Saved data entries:
● ● ● ● ●

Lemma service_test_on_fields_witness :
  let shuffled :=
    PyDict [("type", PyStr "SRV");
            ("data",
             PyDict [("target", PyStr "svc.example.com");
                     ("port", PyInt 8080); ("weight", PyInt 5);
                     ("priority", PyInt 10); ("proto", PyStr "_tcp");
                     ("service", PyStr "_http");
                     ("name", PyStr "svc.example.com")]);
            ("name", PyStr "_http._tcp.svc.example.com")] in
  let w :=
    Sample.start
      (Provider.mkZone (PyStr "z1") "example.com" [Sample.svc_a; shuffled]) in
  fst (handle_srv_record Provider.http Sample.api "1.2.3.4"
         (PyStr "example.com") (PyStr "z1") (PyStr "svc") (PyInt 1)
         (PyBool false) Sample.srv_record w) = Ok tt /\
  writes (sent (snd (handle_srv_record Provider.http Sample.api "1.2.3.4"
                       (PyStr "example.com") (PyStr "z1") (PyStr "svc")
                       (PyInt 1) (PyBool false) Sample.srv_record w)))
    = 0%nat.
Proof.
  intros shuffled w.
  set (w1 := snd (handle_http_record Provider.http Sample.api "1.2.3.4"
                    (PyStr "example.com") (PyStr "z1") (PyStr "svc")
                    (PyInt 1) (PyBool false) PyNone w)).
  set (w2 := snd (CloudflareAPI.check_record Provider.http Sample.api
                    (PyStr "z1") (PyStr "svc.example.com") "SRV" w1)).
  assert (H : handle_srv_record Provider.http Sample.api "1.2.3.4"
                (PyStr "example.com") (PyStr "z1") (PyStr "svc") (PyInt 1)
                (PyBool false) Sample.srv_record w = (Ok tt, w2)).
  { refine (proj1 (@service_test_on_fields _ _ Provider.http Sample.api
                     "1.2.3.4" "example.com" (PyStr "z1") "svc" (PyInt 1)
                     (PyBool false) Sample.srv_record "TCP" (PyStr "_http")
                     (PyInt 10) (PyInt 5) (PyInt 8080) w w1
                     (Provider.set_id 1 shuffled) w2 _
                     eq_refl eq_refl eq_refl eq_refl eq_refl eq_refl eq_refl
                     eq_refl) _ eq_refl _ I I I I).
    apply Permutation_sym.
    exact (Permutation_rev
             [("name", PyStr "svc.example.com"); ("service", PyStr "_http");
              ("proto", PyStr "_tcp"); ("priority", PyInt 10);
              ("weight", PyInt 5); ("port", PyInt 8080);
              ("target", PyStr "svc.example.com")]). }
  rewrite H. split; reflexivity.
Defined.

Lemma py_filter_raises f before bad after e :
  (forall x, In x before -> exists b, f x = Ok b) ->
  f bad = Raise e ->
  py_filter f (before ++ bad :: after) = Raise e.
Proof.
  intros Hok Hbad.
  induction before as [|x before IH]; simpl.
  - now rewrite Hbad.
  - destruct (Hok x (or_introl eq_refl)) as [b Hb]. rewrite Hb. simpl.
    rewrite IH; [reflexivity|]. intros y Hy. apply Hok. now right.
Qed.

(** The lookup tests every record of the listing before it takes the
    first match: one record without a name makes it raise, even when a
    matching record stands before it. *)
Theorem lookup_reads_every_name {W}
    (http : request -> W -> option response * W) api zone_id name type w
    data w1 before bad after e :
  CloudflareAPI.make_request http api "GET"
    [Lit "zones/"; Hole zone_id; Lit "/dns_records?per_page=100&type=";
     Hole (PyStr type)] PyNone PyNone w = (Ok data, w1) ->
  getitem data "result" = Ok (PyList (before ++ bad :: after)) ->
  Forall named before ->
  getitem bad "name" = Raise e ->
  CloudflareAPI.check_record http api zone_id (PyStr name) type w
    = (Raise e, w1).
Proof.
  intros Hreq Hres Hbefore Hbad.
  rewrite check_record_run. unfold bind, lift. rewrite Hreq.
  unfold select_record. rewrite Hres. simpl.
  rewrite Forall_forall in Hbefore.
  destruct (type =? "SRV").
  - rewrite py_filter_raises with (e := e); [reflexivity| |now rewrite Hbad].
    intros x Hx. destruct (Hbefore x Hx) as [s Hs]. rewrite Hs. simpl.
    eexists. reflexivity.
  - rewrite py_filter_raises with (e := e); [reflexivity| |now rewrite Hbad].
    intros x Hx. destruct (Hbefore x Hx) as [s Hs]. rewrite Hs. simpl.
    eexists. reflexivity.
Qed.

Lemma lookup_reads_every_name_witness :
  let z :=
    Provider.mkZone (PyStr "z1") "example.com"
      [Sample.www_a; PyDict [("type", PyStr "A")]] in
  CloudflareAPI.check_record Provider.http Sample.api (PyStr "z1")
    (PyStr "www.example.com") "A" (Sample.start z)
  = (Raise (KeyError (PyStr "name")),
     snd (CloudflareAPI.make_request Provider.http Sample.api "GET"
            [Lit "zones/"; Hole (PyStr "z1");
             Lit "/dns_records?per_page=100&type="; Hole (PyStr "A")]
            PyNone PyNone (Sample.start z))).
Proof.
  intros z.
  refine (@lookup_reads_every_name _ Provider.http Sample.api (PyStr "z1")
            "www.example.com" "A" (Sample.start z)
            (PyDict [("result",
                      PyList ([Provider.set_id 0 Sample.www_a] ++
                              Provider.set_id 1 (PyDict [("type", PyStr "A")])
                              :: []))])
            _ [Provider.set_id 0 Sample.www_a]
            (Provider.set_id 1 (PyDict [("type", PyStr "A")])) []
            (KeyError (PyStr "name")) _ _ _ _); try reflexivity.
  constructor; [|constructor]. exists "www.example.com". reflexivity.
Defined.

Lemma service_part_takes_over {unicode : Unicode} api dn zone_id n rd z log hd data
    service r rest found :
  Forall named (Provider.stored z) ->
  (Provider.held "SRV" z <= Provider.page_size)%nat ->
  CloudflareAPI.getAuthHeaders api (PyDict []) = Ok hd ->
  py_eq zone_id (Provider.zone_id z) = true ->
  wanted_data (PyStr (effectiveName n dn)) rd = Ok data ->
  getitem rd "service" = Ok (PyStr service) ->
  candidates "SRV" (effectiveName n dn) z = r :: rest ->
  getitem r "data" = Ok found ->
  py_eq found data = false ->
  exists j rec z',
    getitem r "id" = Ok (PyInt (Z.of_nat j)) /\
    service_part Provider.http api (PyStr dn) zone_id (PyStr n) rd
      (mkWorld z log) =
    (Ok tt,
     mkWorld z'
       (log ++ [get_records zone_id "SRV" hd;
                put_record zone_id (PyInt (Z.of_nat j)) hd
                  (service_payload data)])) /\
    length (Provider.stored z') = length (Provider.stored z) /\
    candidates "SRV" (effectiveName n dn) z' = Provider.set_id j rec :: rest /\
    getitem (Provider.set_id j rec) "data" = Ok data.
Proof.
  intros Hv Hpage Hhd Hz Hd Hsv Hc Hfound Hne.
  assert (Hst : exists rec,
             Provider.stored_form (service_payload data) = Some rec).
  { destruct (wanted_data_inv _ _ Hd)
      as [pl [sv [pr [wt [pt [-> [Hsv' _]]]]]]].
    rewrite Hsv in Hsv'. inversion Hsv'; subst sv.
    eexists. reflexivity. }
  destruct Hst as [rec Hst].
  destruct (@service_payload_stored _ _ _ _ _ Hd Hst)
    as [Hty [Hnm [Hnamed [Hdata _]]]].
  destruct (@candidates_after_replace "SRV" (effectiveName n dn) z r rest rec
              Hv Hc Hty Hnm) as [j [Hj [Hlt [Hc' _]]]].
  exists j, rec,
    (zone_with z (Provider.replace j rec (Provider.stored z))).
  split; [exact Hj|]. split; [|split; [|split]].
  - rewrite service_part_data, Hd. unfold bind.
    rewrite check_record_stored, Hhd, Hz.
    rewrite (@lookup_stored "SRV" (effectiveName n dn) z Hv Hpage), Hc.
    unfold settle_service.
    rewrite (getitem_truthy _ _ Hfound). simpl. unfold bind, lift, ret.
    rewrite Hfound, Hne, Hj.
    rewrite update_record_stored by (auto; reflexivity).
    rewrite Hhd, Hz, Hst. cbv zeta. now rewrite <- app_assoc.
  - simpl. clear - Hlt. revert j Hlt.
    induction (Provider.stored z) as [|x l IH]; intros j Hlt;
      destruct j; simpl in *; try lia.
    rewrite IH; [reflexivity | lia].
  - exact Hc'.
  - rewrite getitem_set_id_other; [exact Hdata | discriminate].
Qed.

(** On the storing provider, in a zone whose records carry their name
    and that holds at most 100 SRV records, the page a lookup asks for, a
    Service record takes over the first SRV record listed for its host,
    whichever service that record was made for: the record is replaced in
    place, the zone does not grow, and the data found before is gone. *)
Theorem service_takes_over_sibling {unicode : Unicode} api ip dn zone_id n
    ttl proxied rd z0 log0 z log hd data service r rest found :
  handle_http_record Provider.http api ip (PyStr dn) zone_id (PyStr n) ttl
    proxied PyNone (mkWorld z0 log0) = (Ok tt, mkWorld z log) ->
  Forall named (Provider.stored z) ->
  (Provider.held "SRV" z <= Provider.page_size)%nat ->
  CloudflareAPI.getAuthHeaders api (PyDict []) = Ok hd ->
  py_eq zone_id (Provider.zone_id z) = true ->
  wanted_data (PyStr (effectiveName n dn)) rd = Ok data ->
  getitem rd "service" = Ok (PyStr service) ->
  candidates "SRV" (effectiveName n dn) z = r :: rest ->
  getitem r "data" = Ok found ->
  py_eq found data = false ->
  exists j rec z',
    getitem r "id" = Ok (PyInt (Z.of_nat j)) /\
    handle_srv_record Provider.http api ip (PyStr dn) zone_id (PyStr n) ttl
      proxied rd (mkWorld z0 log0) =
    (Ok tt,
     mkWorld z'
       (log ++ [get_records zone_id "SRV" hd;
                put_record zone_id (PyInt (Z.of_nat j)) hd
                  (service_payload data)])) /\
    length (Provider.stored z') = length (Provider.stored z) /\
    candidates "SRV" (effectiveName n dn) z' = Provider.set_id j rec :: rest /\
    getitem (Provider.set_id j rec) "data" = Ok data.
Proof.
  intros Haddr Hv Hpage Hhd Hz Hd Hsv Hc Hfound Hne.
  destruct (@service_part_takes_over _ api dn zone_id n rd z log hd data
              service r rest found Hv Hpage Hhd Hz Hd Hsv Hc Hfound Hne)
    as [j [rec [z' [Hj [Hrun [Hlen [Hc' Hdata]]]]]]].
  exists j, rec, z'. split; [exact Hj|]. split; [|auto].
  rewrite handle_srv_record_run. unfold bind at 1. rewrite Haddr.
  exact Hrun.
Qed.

● ● ● ● ●

▸ Task to carry out: Report the number of lines in the entries where the word "induction" occurs, and add nothing else.

▸ Task output: 2